▶ _Exercise requirements_
The answer is to be an exact copy of the lines below running from the line with "length (sp_calls σ')" down to the line with "[by apply Hi|].", both ends included, and nothing more.

[Data items]
(* ===== verification/MPMCRefine.v ===== *)
(** * MPMCQueue refines the bounded queue of MPMCSpec.v

    A ticket takes effect when it is issued or, if it has to wait, when the
    ticket it waits for is issued: of [a] writes and [b] reads that have tickets,
    the first [min a (b + cap)] writes and [min a b] reads have taken effect. *)

From S2P Require Import Prelude.
From S2P Require Import TurnSequencer.
From S2P Require Import MPMCQueue.
From S2P Require Import MPMCSpec.
From S2P Require Import MPMCInv.
From S2P Require Import MPMCSteps.

Section window.
Context {V : Type} (cap : Z) (Hcap : 0 < cap < 2 ^ 63).
Implicit Types log : list V.

(** the elements in the queue *)
Definition window (a b : Z) log : list V :=
  take (Z.to_nat (Z.min a (b + cap) - Z.min a b)) (drop (Z.to_nat (Z.min a b)) log).

Lemma window_length a b log : 0 <= a -> 0 <= b -> a = Z.of_nat (length log) ->
  Z.of_nat (length (window a b log)) = Z.min a (b + cap) - Z.min a b.
Proof. intros Ha Hb E. unfold window. rewrite length_take, length_drop. lia. Qed.

Lemma window_push_room a b log v : 0 <= b <= a -> a < b + cap -> a = Z.of_nat (length log) ->
  window (a + 1) b (log ++ [v]) = window a b log ++ [v].
Proof.
  intros Hb Ha E. unfold window. rewrite !(Z.min_r _ b), !Z.min_l, drop_app_le by lia.
  rewrite !take_ge; [done|..]; rewrite ?length_app, length_drop; simpl; lia.
Qed.

Lemma window_push_full a b log v : 0 <= b -> b + cap <= a -> a = Z.of_nat (length log) ->
  window (a + 1) b (log ++ [v]) = window a b log.
Proof.
  intros Hb Ha E. unfold window. rewrite !(Z.min_r _ b), !Z.min_r, drop_app_le, take_app_le by (rewrite ?length_drop; lia).
  done.
Qed.

Lemma window_empty a b log : a <= b -> window a b log = [].
Proof. intros Hab. unfold window. by rewrite !Z.min_l, Z.sub_diag by lia. Qed.

Lemma window_pop a b log v : 0 <= b < a -> a = Z.of_nat (length log) -> value_at log b = Some v ->
  exists rest, window a b log = v :: rest /\
    window a (b + 1) log = rest ++ (if b + cap <? a then option_list (value_at log (b + cap)) else []).
Proof.
  intros Hb E Ev. unfold value_at in *. unfold window. rewrite !(Z.min_r _ b), !(Z.min_r _ (b + 1)) by lia.
  rewrite (drop_S log v) by done. replace (Z.to_nat (b + 1)) with (S (Z.to_nat b)) by lia.
  set (l := drop (S (Z.to_nat b)) log). destruct (Z.ltb_spec (b + cap) a).
  - rewrite !Z.min_r by lia. replace (Z.to_nat (b + cap - b)) with (S (Z.to_nat (cap - 1))) by lia.
    replace (Z.to_nat (b + 1 + cap - (b + 1))) with (S (Z.to_nat (cap - 1))) by lia. simpl.
    eexists. split; [done|]. destruct (lookup_lt_is_Some_2 log (Z.to_nat (b + cap)) ltac:(lia)) as [w Ew].
    rewrite Ew. simpl. apply take_S_r. unfold l. rewrite lookup_drop, <-Ew. f_equal. lia.
  - rewrite !Z.min_l by lia. replace (Z.to_nat (a - b)) with (S (Z.to_nat (a - (b + 1)))) by lia. simpl.
    eexists. split; [done|]. by rewrite app_nil_r.
Qed.
End window.

Section refine.
Context {V : Type} (hw reloc : bool) (sz cap : Z) (Hsz : 0 < sz) (Hcap : 0 < cap < 2 ^ 63).

Abbreviation tno := (tno cap).
Abbreviation inv := (inv sz cap).
Abbreviation local_ok := (local_ok sz cap).
Abbreviation window := (window cap).

Implicit Types (q : queue V) (l : local V) (ls : list (local V)) (log : list V) (ct : Z -> Z).
Implicit Types (s : sys V) (σ : spec V).

(** the operation with ticket [k] has taken effect *)
Definition effective q (c : call V) (k : Z) : bool :=
  match c_side c with
  | SPush _ => k <? popTicket_ q + cap
  | SPop => k <? pushTicket_ q
  end.

Definition abs_local q log l (f : bool) : pending V :=
  match l with
  | Idle => PIdle
  | Return c r => PDone c r
  | Transfer c k _ => if effective q c k then PDone c (result log c k) else PCalled c f
  | Take c | ReadyLoad c | ReadyCheck c _ | ReadyReload c _ | ReadyCas c _ | PromLoad c
  | PromOther c _ | PromCas c _ | UntilWait c _ _ => PCalled c f
  end.

(** where the thread has seen that it may be refused *)
Definition flag_ok q l (f : bool) : Prop :=
  match l with
  | ReadyReload c prev => prev = counter (c_side c) q -> f = true
  | UntilWait _ _ _ => f = true
  | _ => True
  end.

Definition abs_thread q log l p : Prop := exists f, p = abs_local q log l f /\ flag_ok q l f.

Record sim log q ls σ : Prop := {
  sim_queue : sp_queue σ = window (pushTicket_ q) (popTicket_ q) log;
  sim_pops : sp_pops σ = Z.min (pushTicket_ q) (popTicket_ q);
  sim_length : length (sp_calls σ) = length ls;
  sim_thread i l p : ls !! i = Some l -> sp_calls σ !! i = Some p -> abs_thread q log l p
}.

Lemma sim_call log q ls σ i l : sim log q ls σ -> ls !! i = Some l ->
  exists f, sp_calls σ !! i = Some (abs_local q log l f) /\ flag_ok q l f.
Proof.
  intros S Hi. destruct (lookup_lt_is_Some_2 (sp_calls σ) i) as [p Hp].
  { rewrite (sim_length _ _ _ _ S). by eapply lookup_lt_Some. }
  destruct (sim_thread _ _ _ _ S i l p Hi Hp) as (f & -> & Hf). eauto.
Qed.

(** threads that are woken look the same *)
Lemma abs_thread_wake q log w l p : abs_thread q log (wake_thread sz q w l) p <-> abs_thread q log l p.
Proof. unfold abs_thread. by destruct l as [| | | | | | | | | |? ? []|]. Qed.

Lemma abs_thread_queue q q' log l p : pushTicket_ q' = pushTicket_ q -> popTicket_ q' = popTicket_ q ->
  abs_thread q log l p -> abs_thread q' log l p.
Proof.
  intros Ea Eb (f & -> & Hf). exists f. unfold abs_local, effective, flag_ok, counter in *. rewrite Ea, Eb. done.
Qed.

(** a step without tickets: the thread gets [p'] as its state *)
Lemma sim_quiet log q q' ls σ i l' w p' : sim log q ls σ -> (i < length ls)%nat ->
  pushTicket_ q' = pushTicket_ q -> popTicket_ q' = popTicket_ q ->
  abs_thread q' log l' p' ->
  sim log q' (wake_all sz q' w (<[i := l']> ls)) (set_call σ i p').
Proof.
  intros S Hi Ea Eb Hp. assert (sim log q' (<[i := l']> ls) (set_call σ i p')) as S'.
  { split; simpl.
    - rewrite Ea, Eb. apply S.
    - rewrite Ea, Eb. apply S.
    - rewrite !length_insert. apply S.
    - intros j l p [(<- & <- & _)|[Hne E]]%list_lookup_insert_Some E'.
      + rewrite list_lookup_insert_eq in E' by (rewrite (sim_length _ _ _ _ S); done). by simplify_eq.
      + rewrite list_lookup_insert_ne in E' by done. eapply abs_thread_queue; [done..|].
        by eapply (sim_thread _ _ _ _ S). }
  destruct w as [w|]; [|done]. simpl. split; try apply S'.
  - rewrite length_fmap. apply S'.
  - intros j l p E E'. rewrite list_lookup_fmap in E. apply fmap_Some in E as (l0 & E & ->).
    apply abs_thread_wake. by eapply (sim_thread _ _ _ _ S').
Qed.

Lemma set_call_id σ i p : sp_calls σ !! i = Some p -> set_call σ i p = σ.
Proof. intros E. unfold set_call. rewrite list_insert_id by done. by destruct σ. Qed.

(** ** Tickets *)

Section issue.
Context (ct : Z -> Z) (log : list V) (q : queue V) (ls : list (local V)) (σ : spec V).
Context (I : inv ct log q ls) (B : bounded q ls) (S : sim log q ls σ).
Let a := pushTicket_ q.
Let b := popTicket_ q.

Lemma ticket_bounds : 0 <= a < 2 ^ 59 /\ 0 <= b < 2 ^ 59 /\ a = Z.of_nat (length log).
Proof.
  unfold a, b. pose proof (inv_pop _ _ _ _ _ _ I). pose proof (inv_push _ _ _ _ _ _ I).
  destruct B as (? & ? & _). lia.
Qed.

(** a read completes after its write, a write after the read that frees its slot *)
Lemma completed_read k : 0 <= k -> tno true k < ct (k mod cap) -> k < a.
Proof. intros Hk Hlt. apply (inv_done _ _ _ _ _ _ I false k Hk). unfold MPMCInv.tno in *. lia. Qed.

Lemma completed_write k : 0 <= k -> tno false k < ct (k mod cap) -> k < b + cap.
Proof.
  intros Hk Hlt. pose proof ticket_bounds. destruct (decide (k < cap)); [lia|].
  assert ((k - cap) mod cap = k mod cap /\ (k - cap) / cap = k / cap - 1) as [Em Ed].
  { replace (k - cap) with (k + (-1) * cap) by lia. rewrite Z.mod_add, Z.div_add by lia. lia. }
  pose proof (inv_done _ _ _ _ _ _ I true (k - cap) ltac:(lia)) as Hd. simpl in Hd. fold b in Hd.
  enough (k - cap < b) by lia. apply Hd. rewrite Em. unfold MPMCInv.tno in *. rewrite Ed. lia.
Qed.

(** who has a ticket, holds it or has completed *)
Lemma transfer_holds j c k p : ls !! j = Some (Transfer c k p) ->
  holds (Transfer c k p) = Some (is_pop (c_side c), k) \/ tno (is_pop (c_side c)) k < ct (k mod cap).
Proof.
  intros E. destruct (inv_local _ _ _ _ _ _ I _ _ E) as (_ & _ & Hp & _).
  destruct p as [| | | |got []]; simpl in *; auto. all: right; apply Hp.
Qed.

(** the waiting thread that a new ticket lets through *)
Lemma waiting_read : a < b -> exists j c p, ls !! j = Some (Transfer c a p) /\ c_side c = SPop /\
  holds (Transfer c a p) <> None /\
  forall j' c' p', ls !! j' = Some (Transfer c' a p') -> c_side c' = SPop -> j' = j.
Proof.
  intros Hab. pose proof ticket_bounds. destruct (inv_held _ _ _ _ _ _ I true a) as (j & l & Hj & Hh); [simpl; fold b; lia|..].
  { destruct (decide (ct (a mod cap) <= tno true a)); [done|]. pose proof (completed_read a ltac:(lia) ltac:(lia)). lia. }
  destruct l as [| | | | | | | | | |c k p|]; try done.
  assert (c_side c = SPop /\ k = a) as [Ec ->].
  { destruct p as [| | | |got []]; simpl in Hh; destruct (c_side c); split; simpl in *; congruence. }
  exists j, c, p. split_and!; [done..|by rewrite Hh|]. intros j' c' p' E' Ec'.
  destruct (transfer_holds j' c' a p' E') as [Hh'|Hlt].
  - eapply (inv_unique _ _ _ _ _ _ I); [done..| |done]. by rewrite Hh', Ec'.
  - rewrite Ec' in Hlt. pose proof (completed_read a ltac:(lia) Hlt). lia.
Qed.

Lemma waiting_write : b + cap < a -> exists j c p v, ls !! j = Some (Transfer c (b + cap) p) /\
  c_side c = SPush v /\ value_at log (b + cap) = Some v /\ holds (Transfer c (b + cap) p) <> None /\
  forall j' c' p', ls !! j' = Some (Transfer c' (b + cap) p') -> is_pop (c_side c') = false -> j' = j.
Proof.
  intros Hab. pose proof ticket_bounds.
  destruct (inv_held _ _ _ _ _ _ I false (b + cap)) as (j & l & Hj & Hh); [simpl; fold a; lia|..].
  { destruct (decide (ct ((b + cap) mod cap) <= tno false (b + cap))); [done|].
    pose proof (completed_write (b + cap) ltac:(lia) ltac:(lia)). lia. }
  destruct l as [| | | | | | | | | |c k p|]; try done.
  assert (exists v, c_side c = SPush v /\ k = b + cap) as (v & Ec & ->).
  { destruct p as [| | | |got []]; simpl in Hh; destruct (c_side c) as [v|]; simpl in Hh; try congruence; exists v; split; congruence. }
  exists j, c, p, v. split_and!; [done..| |by rewrite Hh|].
  { destruct (inv_local _ _ _ _ _ _ I _ _ Hj) as (_ & Hv & _). by apply Hv. }
  intros j' c' p' E' Ec'. destruct (transfer_holds j' c' _ p' E') as [Hh'|Hlt].
  - eapply (inv_unique _ _ _ _ _ _ I); [done..| |done]. by rewrite Hh', Ec'.
  - rewrite Ec' in Hlt. pose proof (completed_write (b + cap) ltac:(lia) Hlt). lia.
Qed.

(** a thread for which the new ticket makes no difference *)
Lemma abs_thread_issue sd l p : local_ok ct log q l ->
  (forall c k p0, l = Transfer c k p0 -> effective (bump sd q) c k = effective q c k) ->
  abs_thread q log l p -> abs_thread (bump sd q) (logged sd log) l p.
Proof.
  intros Hl Heff (f & -> & Hf). pose proof ticket_bounds as (Ha & Hb & Hlog). exists f. split.
  - destruct l as [| | | | | | | | | |c k p|]; try done. simpl. rewrite (Heff c k p eq_refl).
    unfold effective. destruct (c_side c) eqn:Ec.
    + unfold result. by rewrite Ec.
    + destruct (Z.ltb_spec k (pushTicket_ q)); [|done]. unfold result. rewrite Ec. fold a in H.
      destruct Hl as [Hk _]. destruct (lookup_lt_is_Some_2 log (Z.to_nat k) ltac:(lia)) as [v Ev].
      rewrite (logged_value sd log k v Ev). unfold value_at. by rewrite Ev.
  - destruct l as [| | | |c prev| | | | | | |]; try done. simpl in *. intros E. apply Hf.
    destruct Hl as [_ Hl]. unfold a, b in *. destruct sd, (c_side c); simpl in *; rewrite ?wrapu_id in E by (unfold inu; lia); lia.
Qed.

(** the threads after a ticket was issued to thread [i]: those whose call has the
    same state as before, and those that are given *)
Lemma sim_issued sd i l' σ' : sp_queue σ' = window (pushTicket_ (bump sd q)) (popTicket_ (bump sd q)) (logged sd log) ->
  sp_pops σ' = Z.min (pushTicket_ (bump sd q)) (popTicket_ (bump sd q)) ->
  length (sp_calls σ') = length (sp_calls σ) ->
  (forall p, sp_calls σ' !! i = Some p -> abs_thread (bump sd q) (logged sd log) l' p) ->
  (forall j l p, j <> i -> ls !! j = Some l -> sp_calls σ' !! j = Some p ->
     abs_thread (bump sd q) (logged sd log) l p \/
     sp_calls σ !! j = Some p /\
     forall c k p0, l = Transfer c k p0 -> effective (bump sd q) c k = effective q c k) ->
  sim (logged sd log) (bump sd q) (<[i := l']> ls) σ'.
Proof.
  intros Hq Hp Hlen Hi Hother. split; [done..| |].
  - rewrite Hlen, length_insert. apply S.
  - intros j l p [(<- & <- & _)|[Hne E]]%list_lookup_insert_Some E'; [by apply Hi|].
    destruct (Hother j l p) as [H|[Es Heff]]; [done..|]. apply abs_thread_issue; [|done|].
    + by eapply (inv_local _ _ _ _ _ _ I).
    + by eapply (sim_thread _ _ _ _ S).
Qed.

Section push.
Context (i : nat) (c : call V) (v : V) (f : bool).
Context (Hi : (i < length ls)%nat) (Ecall : sp_calls σ !! i = Some (PCalled c f)) (Ec : c_side c = SPush v).
Context (Hh : forall l, ls !! i = Some l -> holds l = None).

Lemma push_tickets : pushTicket_ (bump (SPush v) q) = a + 1 /\ popTicket_ (bump (SPush v) q) = b.
Proof. pose proof ticket_bounds. simpl. rewrite wrapu_id by (unfold inu; fold a; lia). done. Qed.

Lemma push_self p : p = (if a <? b + cap then PDone c Written else PCalled c f) ->
  abs_thread (bump (SPush v) q) (logged (SPush v) log) (Transfer c a (SWait WCutoff)) p.
Proof.
  intros ->. exists f. split; [|done]. destruct push_tickets as [_ Eb].
  unfold abs_local, effective, result. by rewrite Ec, Eb.
Qed.
(* ===== verification/SwissGroupOk.v ===== *)
(** * phmap groups: the two implementations meet the interface

    Facts about masks, the equivalence of the portable bit scans with the
    builtins, and the instances of [GroupOk] for [GroupSse2Impl] and
    [GroupPortableImpl]. *)

From S2P Require Import Prelude.
From S2P Require Import Simd.
From S2P Require Import SwissGroup.

(** a statement about a control byte is checked on each of its values *)
Definition ctrl_values : list Z := [kEmpty; kDeleted; kSentinel] ++ seqZ 0 128.

Lemma ctrl_check (P : Z -> bool) : forallb P ctrl_values = true -> forall c, ctrl_ok c -> P c = true.
Proof.
  intros H c Hc. rewrite forallb_forall in H. apply H. apply list_elem_of_In.
  unfold ctrl_values. rewrite elem_of_app, !elem_of_cons, elem_of_seqZ. unfold ctrl_ok in Hc. lia.
Qed.

Lemma seqZ_check (P : Z -> bool) a n k : forallb P (seqZ a n) = true -> a <= k < a + n -> P k = true.
Proof. intros H Hk. rewrite forallb_forall in H. apply H, list_elem_of_In, elem_of_seqZ. lia. Qed.

Lemma ctrl_check_eq (P Q : Z -> bool) :
  forallb (fun c => Bool.eqb (P c) (Q c)) ctrl_values = true -> forall c, ctrl_ok c -> P c = Q c.
Proof. intros H c Hc. apply Bool.eqb_prop. by apply (ctrl_check (fun c => Bool.eqb (P c) (Q c))). Qed.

▶ _Answer to the exercise_
  length (sp_calls σ') = length (sp_calls σ) ->
  (forall p, sp_calls σ' !! i = Some p -> abs_thread (bump sd q) (logged sd log) l' p) ->
  (forall j l p, j <> i -> ls !! j = Some l -> sp_calls σ' !! j = Some p ->
     abs_thread (bump sd q) (logged sd log) l p \/
     sp_calls σ !! j = Some p /\
     forall c k p0, l = Transfer c k p0 -> effective (bump sd q) c k = effective q c k) ->
  sim (logged sd log) (bump sd q) (<[i := l']> ls) σ'.
Proof.
  intros Hq Hp Hlen Hi Hother. split; [done..| |].
  - rewrite Hlen, length_insert. apply S.
  - intros j l p [(<- & <- & _)|[Hne E]]%list_lookup_insert_Some E'; [by apply Hi|].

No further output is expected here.